Effects of a Sertoli cell specific knockout of the connexin43-gene on the regulation of spermatogenesis in transgenis mice using the Cre/IoxP-recombination system
Final Report Abstract
A significant decline in human male reproductive function has been reported for the past 20 years but the molecular mechanisms remain poorly understood. However, recent studies showed that the gap junction protein Connexin43 (Cx43) might be involved as Cx43 is the predominant testicular Cx in most species including men.

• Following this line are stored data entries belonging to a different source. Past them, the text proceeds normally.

(* ===== verification/AdminUpdate.v ===== *)
(** * Saving a user: the dialog and the server together

    [web/src/components/settings/unified-users-tab.tsx] sends the changed
    fields of a user; [UpdateUser] of [internal/handler/admin.go] with
    [AdminUpdateUser] and [SetAuthMethodLock] of
    [internal/service/auth_service.go] reads and stores them.  The two are
    composed here: what is stored after a save, and what is not although the
    save is reported as done.  The repository stores what it is given. *)

From S2P Require Import Prelude Browser Types ApiClient React Hooks PasswordPolicy ApiKeys UsersTab.

(** ** The server *)

(** The bytes of a string in UTF-8; a lone surrogate becomes U+FFFD. *)
Fixpoint utf8_bytes (s : jstr) : nat :=
  match s with
  | [] => 0
  | c :: t =>
      if in_range 55296 56319 c
      then match t with
           | d :: t' => if in_range 56320 57343 d then 4 + utf8_bytes t' else 3 + utf8_bytes t
           | [] => 3
           end
      else utf8_len c + utf8_bytes t
  end.

(** What the server keeps of a user and the handler looks at. *)
Record account := Account { ac_user : User; ac_identities : nat; ac_has_password : bool }.

(** The input of the handler; decoding leaves a pointer [nil] for a field that
    is absent and for one that is [null], and fails on another type. *)
Record update_input := {
  in_DisplayName : option jstr; in_IsSystemAdmin : option bool; in_EmailVerified : option bool;
  in_AuthMethodLock : option jstr; in_MaxSessions : option Z
}.
Definition decode_ptr {A} (read : json → option A) (v : option json) : option (option A) :=
  match v with None | Some JNull => Some None | Some j => Some <$> read j end.
Definition read_str (j : json) : option jstr := match j with JStr s => Some s | _ => None end.
Definition read_bool (j : json) : option bool := match j with JBool b => Some b | _ => None end.
Definition read_int (j : json) : option Z := match j with JNum n => Some n | _ => None end.
Definition decode_input (body : list (jstr * json)) : option update_input :=
  match decode_ptr read_str (map_get body "display_name"), decode_ptr read_bool (map_get body "is_system_admin"),
        decode_ptr read_bool (map_get body "email_verified"), decode_ptr read_str (map_get body "auth_method_lock"),
        decode_ptr read_int (map_get body "max_sessions") with
  | Some n, Some a, Some v, Some l, Some m =>
      Some {| in_DisplayName := n; in_IsSystemAdmin := a; in_EmailVerified := v; in_AuthMethodLock := l; in_MaxSessions := m |}
  | _, _, _, _, _ => None
  end.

Alterations of its expression are associated with different forms of spermatogenic disorders and infertility and many human patients with impaired spermatogenesis exhibit a reduction or loss of Cx43 expression in GC and SC. Adult male transgenic mice with a conditional KO of the Gja1 gene in SC (SCCx43KO) show a comparable testicular phenotype and are infertile. To detect possible signalling pathways and molecular mechanisms leading to the testicular phenotype in adult SCCx43KO mice and to their failure to initiate spermatogenesis, the testicular gene expression of eight day old SCCx43KO and wild-type (WT) mice was compared. Microarray analysis revealed that 658 genes were significantly regulated in testes of SCCx43KO mice. Of these genes, 135 were up-regulated while 523 genes were down-regulated. The majority of the down-regulated genes are GC specific and essential for mitotic and meiotic progression of spermatogenesis including Stra8, Dazl and members of the DM (DM=dsx and map-3) gene family. Other altered genes can be associated with transcription, metabolism, cell migration and cytoskeleton organization. Our data show that deletion of Cx43 in SC leads to multiple alterations of gene expression in pre-pubertal mice and affects primarily the GC. The candidate genes may represent helpful markers for investigators exploring human testicular biopsies from patients showing corresponding spermatogenic deficiencies and studying the molecular mechanisms of human male sterility. Among different transgenic mouse models that are used to elucidate the versatile reasons for human male infertility, the SCCx43KO mice do provide a unique model for the identification of candidate genes in GC that can be associated with human male factor infertility and impaired spermatogenesis.